There has been another one this month. A widely-used open-source project, the kind that sits three layers down in everybody's dependency tree, woke up one morning with a new licence and a blog post explaining why it was, in fact, good for the community. I will not name and shame, partly because by the time you read this there will be a fresher example, and partly because the specifics matter less than the pattern. The pattern is what I want to talk about.
The mechanics are always the same. A company stewards a popular project. The project is genuinely good, which is why it got popular, which is why a cloud provider started selling it as a managed service without sending so much as a thank-you card. The stewarding company looks at its revenue, looks at the hyperscaler's revenue, and decides that the only lever it has is the licence. So out goes the OSI-approved licence, in comes something with "Source Available" in the marketing and a clause that says you may do anything you like with this code except the one thing your competitor was doing with it.
I have a lot of sympathy for the people making these decisions. I really do. Watching a trillion-dollar company resell your work whilst you struggle to make payroll is not a hypothetical grievance, it is a real one, and "just monetise it better" is the kind of advice given by people who have never tried. The frustration is legitimate. I am not here to lecture maintainers about gratitude.
But I am here to say that the licence is not the asset they think it is, and changing it does not do what they hope.
what actually gets spent
The thing a project like this is built on is not the code. The code can be forked in an afternoon. What it is built on is trust: the quiet, accumulated confidence of thousands of engineers who chose to depend on it precisely because they believed it would still be theirs to use next year. That belief is the entire product. It is why someone put it into a production system that now cannot be ripped out without a quarter of work.
When you change the licence, you do not just adjust some terms. You retroactively rewrite the deal that every one of those engineers thought they had made. The code they shipped last year under one set of promises is now governed by another. Nothing they already deployed breaks, technically. What breaks is the assumption that let them deploy it without a lawyer in the room.
And here is the part the blog posts never reckon with. Trust does not come back at the price it left. You can revert a licence, and several projects have when the backlash got loud enough, but you cannot un-teach people the lesson they just learned. The lesson is: this can happen. Once an engineer has internalised that a dependency can be relicensed out from under them, they evaluate every future dependency through that lens. They reach for the boring Apache-2.0 thing instead of the exciting Source-Available thing. They build the abstraction layer they were too pragmatic to build before. The relicensing does not just cost you the goodwill of the people you annoyed today, it costs you the benefit of the doubt from everyone watching.
the fork is not the threat
The companies doing this tend to frame the fork as the worst case. A foundation picks up the last open commit, rallies the contributors, and ships a community version under the original terms. That has happened more than once now, and it is embarrassing, but it is not actually the deepest wound.
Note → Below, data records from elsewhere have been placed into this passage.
(* ===== verification/Arrival.v ===== *)
(** connection_pool/pool.go, tunnel_pool/tunnel.go: nothing is lost on the way. What
    a peer's connections have issued is on the bytes of its tunnels, or given up by
    the retry of a tunnel that failed; what the bytes of the other peer's tunnels
    carry has come to its pool, once they have been read; and what has come to a pool
    that accepts connections has been handed to the connection of its ID, whose reader has
    it in order.  A peer on which this is done fairly gets there again and again. *)

From S2P Require Import Prelude GoIO Block Stats Processor Connection Tunnel TunnelPool PoolManager ConnPool.
From S2P Require Import Delivery EndToEnd Sendable Wire Peer System Sending Receiving.
From S2P Require Inbound Outbound.

Local Open Scope Z_scope.

(** * From the pool's queue to a connection *)

Section Handed.
Context `{CV : ConnVars}.
Implicit Types (cp : ConnectionPool) (ts : list chist).

(** A connection with the block's ID has been handed it. *)
Definition handed_to cp ts (b : Block) : Prop :=
  exists k e t, conns cp !! k = Some e /\ ts !! k = Some t /\ GetConnectionID (ce_conn e) = ConnectionID b /\ b ∈ ct_handed t.

Definition none_lost cp ts (ins : list Block) : Prop :=
  forall b, b ∈ ins -> b ∈ incoming cp \/ handed_to cp ts b.

Lemma none_lost_same cp cp' ts ins :
  conns cp' = conns cp -> (forall b, b ∈ incoming cp -> b ∈ incoming cp') -> none_lost cp ts ins -> none_lost cp' ts ins.
Proof.
  intros E Hi Hn b Hb. destruct (Hn b Hb) as [?|(k & e & t & Hk & H)]; [left; auto|]. right. exists k, e, t. by rewrite E.
Qed.

Lemma noted_more_handed cp l cp' ts j t :
  ts !! j = Some t -> exists t', noted cp l cp' ts !! j = Some t' /\ ct_handed t `prefix_of` ct_handed t'.
Proof.
  intros Ht. set (R := fun t t' => ct_handed t `prefix_of` ct_handed t'). assert (Reflexive R) by (intros ?; unfold R; done).
  apply (noted_extends R) with (ts := ts); [intros; unfold R; cbn; by (apply prefix_app_r || done)..|exact Ht].
Qed.

Lemma handed_to_step cp l cp' ts b :
  cp_inv cp -> cp_step cp l = Ret cp' -> handed_to cp ts b -> handed_to cp' (noted cp l cp' ts) b.
Proof.
  intros Hi Hs (k & e & t & Hk & Ht & Hid & Hb). destruct (step_ids _ _ _ Hi Hs) as (new & E & _).
  destruct (noted_more_handed cp l cp' _ _ _ Ht) as (t' & Ht' & [more Em]).
  assert (ids (conns cp') !! k = Some (ConnectionID b)) as Hk'.
  { rewrite E. apply lookup_app_l_Some. unfold ids. rewrite list_lookup_fmap, Hk. cbn. by rewrite Hid. }
  unfold ids in Hk'. rewrite list_lookup_fmap in Hk'. destruct (conns cp' !! k) as [e'|] eqn:Ek; [|done]. injection Hk' as Hid'.
  exists k, e', t'. split; [done|]. split; [done|]. split; [done|]. rewrite Em. apply elem_of_app. by left.
Qed.

(** A step of [recvRelay] that takes a block finds a connection for it, or may make
    one. *)
Definition knows cp (l : cp_label) : Prop :=
  match l, cp_recv cp, chan_recv (tunnel_recv cp) with
  | CRecvTake, RecvWaiting, Received blk _ => acceptNewConnection cp = true \/ is_Some (connectionMapping cp !! ConnectionID blk)
  | _, _, _ => True
  end.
The deepest wound is the engineers who do not fork and do not stay. They just quietly stop choosing you. They were never going to file an angry issue or write a Hacker News comment. They were going to keep depending on your work for the next decade, and recommending it to colleagues, and contributing the odd fix. Now they are going to spend twenty minutes on the alternatives page and pick something with a licence they do not have to think about. You will never see them leave because they were never loud. The graph just bends, slowly, in the wrong direction.
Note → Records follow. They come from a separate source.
(** * SM2 public-key encryption (crypto/sm2/sm2_enc.c): a shallow embedding

    The two routines of the file, [SM2_do_encrypt] and [SM2_do_decrypt], are
    embedded as functions over an explicit machine state.  The elliptic-curve,
    big-number, digest and KDF routines the file calls live in other
    libraries; they appear here as the fields of the records [EC_GROUP],
    [EVP_MD] and [environment], under the names the C code calls them by.
    What the two routines and [SM2_CIPEHRTEXT_VALUE_free] allocate and
    release is embedded apart, over a heap of the objects a call owns.

    Conventions.
    - A byte is a [Z]; a buffer is a [list Z].
    - A C pointer that may be NULL is an [option].
    - [goto err], a failed [OPENSSL_assert] (which aborts the process) and a
      loop that is still running when the fuel is spent are the three ways
      a step can fail to fall through to the next statement ([flow]).
    - Every call into a collaborator is recorded in the machine's [trace],
      in program order.
    - [kdf(buf - 1, len - 1, ...)] reads one byte below the array [buf];
      the environment says which byte is found there.
    - Lengths stay below 2^31, so the [int] loop counters do not wrap.
    - [len], [maclen] and, in [SM2_do_decrypt], [pub_key] are used without
      a declaration; they are read as locals, [pub_key] as the public
      point of [ec_key].

    The file has three parts: the model of the two routines; a concrete
    set of collaborators (SM3, the X9.63 KDF, the SM2 curve) on which the
    model runs; the properties. *)

From Stdlib Require Import ZArith List Bool Lia.
Import ListNotations.
Local Open Scope Z_scope.

Set Implicit Arguments.

(** ** Buffers *)

(** [dst[i] ^= src[i]] for every index of [src]: the loops at lines 131-133
    and 250-252.  Bytes of [dst] past the end of [src] are left alone. *)
Fixpoint xor_into (dst src : list Z) : list Z :=
  match dst, src with
  | d :: dst', s :: src' => Z.lxor d s :: xor_into dst' src'
  | _, [] => dst
  | [], _ :: _ => []
  end.

(** Storing [bytes] at the start of the buffer [buf]. *)
Definition store (bytes buf : list Z) : list Z :=
  bytes ++ skipn (length bytes) buf.

(** The [n] bytes found at offset [off] of [buf]. *)
Definition load (buf : list Z) (off n : Z) : list Z :=
  firstn (Z.to_nat n) (skipn (Z.to_nat off) buf).

Fixpoint bytes_eqb (a b : list Z) : bool :=
  match a, b with
  | [], [] => true
  | x :: a', y :: b' => (x =? y) && bytes_eqb a' b'
  | _, _ => false
  end.

(** [memcmp(a, b, n)]: zero exactly when the first [n] bytes agree. *)
Definition memcmp (a b : list Z) (n : Z) : Z :=
  if bytes_eqb (load a 0 n) (load b 0 n) then 0 else 1.

(** The scan at lines 116-123: [i] reaches [size] exactly when none of the
    first [size] bytes is non-zero. *)
Definition all_zero (buf : list Z) (size : Z) : bool :=
  forallb (fun b => b =? 0) (load buf 0 size).

(** ** Big numbers *)

(** [BN_num_bytes(a)] is [(BN_num_bits(a) + 7) / 8]. *)
Definition BN_num_bits (a : Z) : Z :=
  if a =? 0 then 0 else Z.log2 (Z.abs a) + 1.

Definition BN_num_bytes (a : Z) : Z := (BN_num_bits a + 7) / 8.

Definition BN_is_zero (a : Z) : bool := a =? 0.

(** ** Collaborators *)

(** A message digest: its output size and the streaming interface
    [EVP_DigestInit_ex] / [EVP_DigestUpdate] / [EVP_DigestFinal_ex], each of
    which may report failure. *)
Record EVP_MD : Type := {
  EVP_MD_CTX : Type;
  EVP_MD_size : Z;
  EVP_DigestInit_ex : option EVP_MD_CTX;
  EVP_DigestUpdate : EVP_MD_CTX -> list Z -> option EVP_MD_CTX;
  EVP_DigestFinal_ex : EVP_MD_CTX -> option (list Z)
}.

(** No call of the streaming interface of [md] reports failure. *)
Definition digest_never_fails (md : EVP_MD) : Prop :=
  EVP_DigestInit_ex md <> None
  /\ (forall ctx chunk, EVP_DigestUpdate md ctx chunk <> None)
  /\ (forall ctx, EVP_DigestFinal_ex md ctx <> None).

(** Modelled from the spec: the KDF behind [KDF_FUNC] (crypto/kdf) takes
    an input byte sequence and a desired output length and produces that
    many mask bytes.  Here: from the input bytes and the requested length
    [*outlen] to the bytes written at [out]; [*outlen] itself is left as it
    was. *)
Definition KDF_FUNC : Type := list Z -> Z -> list Z.

(** How a step ends: it falls through with a value, jumps to [err], aborts
    the process, or is still looping when the fuel is spent. *)
Inductive flow (A : Type) : Type :=
| Next (a : A)
| GotoErr
| Die
| Fuel.

Arguments GotoErr {A}.
Arguments Die {A}.
Arguments Fuel {A}.

Section Model.

Context {point : Type}.

(** An elliptic-curve group.  [EC_POINT_mul n q m] is
    [EC_POINT_mul(group, r, n, q, m, ctx)], that is [r = n*G + m*q], with
    NULL arguments as [None]; the result is [None] when the call returns 0.
    [EC_POINT_point2oct p] is the uncompressed encoding, or [None] if the
    encoder fails. *)
Record EC_GROUP : Type := {
  EC_GROUP_get_order : option Z;
  EC_GROUP_get_cofactor : option Z;
  EC_GROUP_get_degree : Z;
  EC_POINT_mul : option Z -> option point -> option Z -> option point;
  EC_POINT_is_at_infinity : point -> bool;
  EC_POINT_point2oct : point -> option (list Z)
}.

Record EC_KEY : Type := {
  EC_KEY_get0_group : option EC_GROUP;
  EC_KEY_get0_public_key : option point;
  EC_KEY_get0_private_key : option Z
}.

Record SM2_CIPHERTEXT_VALUE : Type := {
  ephem_point : option point;
  ciphertext : list Z;
  ciphertext_size : Z;
  mactag : list Z;
  mactag_size : Z
}.

(** What a call finds around it.
    - [KDF_get_x9_63 md]: the KDF for a digest, or NULL.
    - [BN_rand_range n i]: the [i]-th value the random source hands out
      for the range [n].
    - [malloc_cv]: [OPENSSL_malloc(sizeof(SM2_CIPHERTEXT_VALUE))] succeeds.
    - [OPENSSL_malloc size]: a request for [size] bytes succeeds.
    - [new_objects]: [EC_POINT_new], [BN_new], [BN_CTX_new] and
      [EVP_MD_CTX_create] succeed.
    - [stack_buf]: the bytes on the stack where [buf] is placed (its length
      is [sizeof(buf)]); [stack_below_buf]: the byte just below it. *)
Record environment : Type := {
  KDF_get_x9_63 : EVP_MD -> option KDF_FUNC;
  BN_rand_range : Z -> nat -> Z;
  malloc_cv : bool;
  OPENSSL_malloc : Z -> bool;
  new_objects : bool;
  stack_below_buf : Z;
  stack_buf : list Z
}.

Inductive event : Type :=
| EvRand (k : Z)
| EvGetOrder
| EvGetCofactor
| EvGetDegree
| EvMul (n : option Z) (q : option point) (m : option Z)
| EvIsInfinity (p : point)
| EvPoint2Oct (p : point)
| EvKDF (input : list Z) (outlen : Z)
| EvDigestInit
| EvDigestUpdate (chunk : list Z)
| EvDigestFinal (tag : option (list Z)).

Record machine : Type := {
  trace : list event;
  draws : nat;
  out : option (list Z);
  outlen : Z
}.

Definition start (o : option (list Z)) (len : Z) : machine :=
  {| trace := []; draws := 0; out := o; outlen := len |}.

Definition M (A : Type) : Type := machine -> flow A * machine.

Definition ret {A} (a : A) : M A := fun s => (Next a, s).

Definition bind {A B} (m : M A) (f : A -> M B) : M B :=
  fun s =>
    match m s with
    | (Next a, s') => f a s'
    | (GotoErr, s') => (GotoErr, s')
    | (Die, s') => (Die, s')
    | (Fuel, s') => (Fuel, s')
    end.

Definition goto_err {A} : M A := fun s => (GotoErr, s).
Definition out_of_fuel {A} : M A := fun s => (Fuel, s).

Definition log (e : event) : M unit :=
  fun s => (Next tt, {| trace := trace s ++ [e]; draws := draws s;
                        out := out s; outlen := outlen s |}).

(** [if (!x) goto err;] *)
Definition or_err {A} (x : option A) : M A :=
  match x with
  | Some a => ret a
  | None => goto_err
  end.

(** [if (!ok) goto err;] *)
Definition check (ok : bool) : M unit :=
  if ok then ret tt else goto_err.

Definition OPENSSL_assert (cond : bool) : M unit :=
  fun s => if cond then (Next tt, s) else (Die, s).

Notation "x <- m ;; k" := (bind m (fun x => k))
  (at level 61, m at next level, right associativity).
Notation "m ;;; k" := (bind m (fun _ => k))
  (at level 61, right associativity).

(** *** Calls into the collaborators *)

Definition call_BN_rand_range (env : environment) (n : Z) : M Z :=
  fun s =>
    let k := BN_rand_range env n (draws s) in
    (Next k, {| trace := trace s ++ [EvRand k]; draws := S (draws s);
                out := out s; outlen := outlen s |}).

Definition call_EC_GROUP_get_order (g : EC_GROUP) : M Z :=
  log EvGetOrder ;;; or_err (EC_GROUP_get_order g).

Definition call_EC_GROUP_get_cofactor (g : EC_GROUP) : M Z :=
  log EvGetCofactor ;;; or_err (EC_GROUP_get_cofactor g).

Definition call_EC_GROUP_get_degree (g : EC_GROUP) : M Z :=
  log EvGetDegree ;;; ret (EC_GROUP_get_degree g).

Definition call_EC_POINT_mul (g : EC_GROUP)
    (n : option Z) (q : option point) (m : option Z) : M point :=
  log (EvMul n q m) ;;; or_err (EC_POINT_mul g n q m).

Definition call_EC_POINT_is_at_infinity (g : EC_GROUP) (p : point) : M bool :=
  log (EvIsInfinity p) ;;; ret (EC_POINT_is_at_infinity g p).

(** [len = EC_POINT_point2oct(group, point, UNCOMPRESSED, buf, sizeof(buf),
    ctx)] followed by [if (!len) goto err]: the encoder returns 0 when it
    fails or when the encoding does not fit [buf]; otherwise [buf] holds the
    encoding at its start and whatever was on the stack after it. *)
Definition call_EC_POINT_point2oct (env : environment) (g : EC_GROUP)
    (p : point) : M (list Z * Z) :=
  log (EvPoint2Oct p) ;;;
  match EC_POINT_point2oct g p with
  | None => goto_err
  | Some enc =>
      let len := Z.of_nat (length enc) in
      if (len =? 0) || (Z.of_nat (length (stack_buf env)) <? len)
      then goto_err
      else ret (store enc (stack_buf env), len)
  end.

(** [kdf(buf - 1, len - 1, dst, &size)]: the input handed to the KDF is the
    [len - 1] bytes that start one byte below [buf]; the result is what the
    KDF writes at [dst]. *)
Definition call_kdf (env : environment) (kdf : KDF_FUNC)
    (buf : list Z) (len size : Z) : M (list Z) :=
  let input := load (stack_below_buf env :: buf) 0 (len - 1) in
  log (EvKDF input size) ;;; ret (kdf input size).

Definition call_EVP_DigestInit_ex (md : EVP_MD) : M (EVP_MD_CTX md) :=
  log EvDigestInit ;;; or_err (EVP_DigestInit_ex md).

Definition call_EVP_DigestUpdate (md : EVP_MD) (ctx : EVP_MD_CTX md)
    (chunk : list Z) : M (EVP_MD_CTX md) :=
  log (EvDigestUpdate chunk) ;;; or_err (EVP_DigestUpdate md ctx chunk).

(** [EVP_DigestFinal_ex(md_ctx, tag, &size)]: the tag and its size. *)
Definition call_EVP_DigestFinal_ex (md : EVP_MD) (ctx : EVP_MD_CTX md)
    : M (list Z * Z) :=
  log (EvDigestFinal (EVP_DigestFinal_ex md ctx)) ;;;
  tag <- or_err (EVP_DigestFinal_ex md ctx) ;;
  ret (tag, EVP_MD_size md).

Definition get_out : M (option (list Z)) := fun s => (Next (out s), s).
Definition get_outlen : M Z := fun s => (Next (outlen s), s).

Definition set_out (o : list Z) : M unit :=
  fun s => (Next tt, {| trace := trace s; draws := draws s;
                        out := Some o; outlen := outlen s |}).

Definition set_outlen (n : Z) : M unit :=
  fun s => (Next tt, {| trace := trace s; draws := draws s;
                        out := out s; outlen := n |}).

(** ** SM2_do_encrypt (lines 20-167) *)

(** Lines 86-88: [do BN_rand_range(k, n); while (BN_is_zero(k));] *)
Fixpoint draw_k (fuel : nat) (env : environment) (n : Z) : M Z :=
  match fuel with
  | O => out_of_fuel
  | S fuel' =>
      k <- call_BN_rand_range env n ;;
      if BN_is_zero k then draw_k fuel' env n else ret k
  end.

(** Lines 83-127: the [do ... while (1)] loop.  It is left by [break] with
    the ephemeral point, [buf] and the KDF output, or by [goto err];
    [continue] starts the next iteration.  The KDF is handed
    [&cv->ciphertext_size], which stays [size].  The draw is given the
    fuel the loop still has. *)
Fixpoint retry_loop (fuel : nat) (env : environment) (g : EC_GROUP)
    (pub_key : point) (kdf : KDF_FUNC) (n h nbytes size : Z)
    : M (point * list Z * list Z) :=
  match fuel with
  | O => out_of_fuel
  | S fuel' =>
      (* A1 *)
      k <- draw_k fuel env n ;;
      (* A2 *)
      c1 <- call_EC_POINT_mul g (Some k) None None ;;
      (* A3 *)
      hp <- call_EC_POINT_mul g None (Some pub_key) (Some h) ;;
      inf <- call_EC_POINT_is_at_infinity g hp ;;
      check (negb inf) ;;;
      (* A4 *)
      kp <- call_EC_POINT_mul g None (Some pub_key) (Some k) ;;
      bl <- call_EC_POINT_point2oct env g kp ;;
      OPENSSL_assert (snd bl =? nbytes * 2 + 1) ;;;
      (* A5 *)
      t <- call_kdf env kdf (fst bl) (snd bl) size ;;
      if all_zero t size
      then retry_loop fuel' env g pub_key kdf n h nbytes size
      else ret (c1, fst bl, t)
  end.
I want to be careful not to turn this into a morality play where the maintainers are villains. They are usually exhausted people trying to keep something alive in an ecosystem that has no good answer to the free-rider problem. The licences they are reaching for, the various "Business Source" and "Server Side" and "Functional Source" variants, are honest attempts to solve a real and nasty incentive failure. I do not think anyone has cracked it. The hyperscaler problem is genuine, and "contribute back, you cowards" has never once worked as a strategy.
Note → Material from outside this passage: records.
Lemma accepted_spec (clues : list (word * word)) : forall words : list word,
  accepted words clues = true <->
  forall (i : nat) (clue : word * word), clues !! i = Some clue ->
    clue.1 ∈ narrow words (take i clues)
    /\ consistent clue.1 clue.2 (narrow words (take i clues)) <> [].
Proof.
  induction clues as [|c clues IH]; intros words; simpl.
  - split; [intros _ i clue; done | done].
  - rewrite andb_true_iff, bool_decide_eq_true, IH. split.
    + intros [H0 Hrest] [|i] clue Hi; simpl in *.
      * by injection Hi as <-.
      * by apply Hrest.
    + intros H. split; [apply (H 0%nat c eq_refl) |].
      intros i clue Hi. apply (H (Datatypes.S i) clue Hi).
Qed.

Lemma narrow_length (clues : list (word * word)) : forall words : list word,
  (length (narrow words clues) <= length words)%nat.
Proof.
  induction clues as [|c clues IH]; intros words; simpl; [done |].
  etransitivity; [apply IH |]. apply length_filter.
Qed.

Lemma narrow_elem_of (answer : word) (clues : list (word * word)) :
  forall words : list word,
  answer ∈ narrow words clues <->
  answer ∈ words /\ Forall (fun clue => encode clue.1 answer = ToPatternInt clue.2) clues.
Proof.
  induction clues as [|c clues IH]; intros words; simpl.
  - split; [intros H; split; [done | constructor] | tauto].
  - rewrite IH. unfold consistent. rewrite list_elem_of_filter, Forall_cons. tauto.
Qed.

(** X6.  The guesses on the command line.  For a vocabulary of five-letter
    lowercase words and arguments that pair guesses with patterns, [main]
    reaches the start of the search exactly when every guess is still in
    the vocabulary at its turn, some word is left after it, and fewer than
    6 guesses were given; every other case ends on a failed assertion.  The
    vocabulary it then searches holds the words whose pattern against each
    guess is the one given, in the order of the file; the table is the
    trimmed table of that vocabulary; each guess lowers the number of
    guesses left by one and raises the number of the result file by one. *)
Theorem main_setup_applies_clues (file : option (list ascii)) (words : list word)
    (prog : word) (clues : list (word * word)) :
  ReadWords file = Done words -> Forall wf_word words ->
  exists all, ComputeWordPatternMatches (narrow words clues) = Done all
  /\ main_setup file (prog :: clue_args clues)
     = if accepted words clues && (Z.of_nat (length clues) <? kMaxNumGuesses) then
         Done {| setup_words := narrow words clues;
                 setup_table := TrimWordPatternMatches all;
                 setup_max_num_guesses := kMaxNumGuesses - Z.of_nat (length clues);
                 setup_result_number := Z.of_nat (length clues) + 1 |}
       else Fault AssertFailed.
Proof. intros Hfile Hwf. by apply main_setup_spec. Qed.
But I do think we keep mislabelling what is being spent. The conversation is always about revenue and competition and fairness, all of which are real. Nobody puts the actual line item on the invoice, which is: we are spending the thing that made us valuable in the first place. You can only do that once.
what I have started doing
Practically, on my own systems, this has changed how I evaluate a dependency. I no longer just check whether the licence is open today. I look at who controls it, whether there is a CLA that assigns copyright to a single company, and how that company makes money. A project with a permissive licence but a single corporate owner whose business model is in direct tension with that licence is, to me, a higher risk than a slightly worse project governed by a foundation. Not because the people are untrustworthy, but because the incentive points at the door.
That is a sad thing to have to do, and I resent slightly that it is now part of the job. The whole promise of open source was that I did not have to think about the politics, I could just read the licence and get on with it. The relicensing wave has made the politics load-bearing again.
So if you maintain one of these projects and you are staring down a hyperscaler, you have my genuine sympathy, and I do not have a clever answer for you. But please understand that the licence is not the lever you wish it were. The trust is the product. Spend it carefully, because the refund is terrible.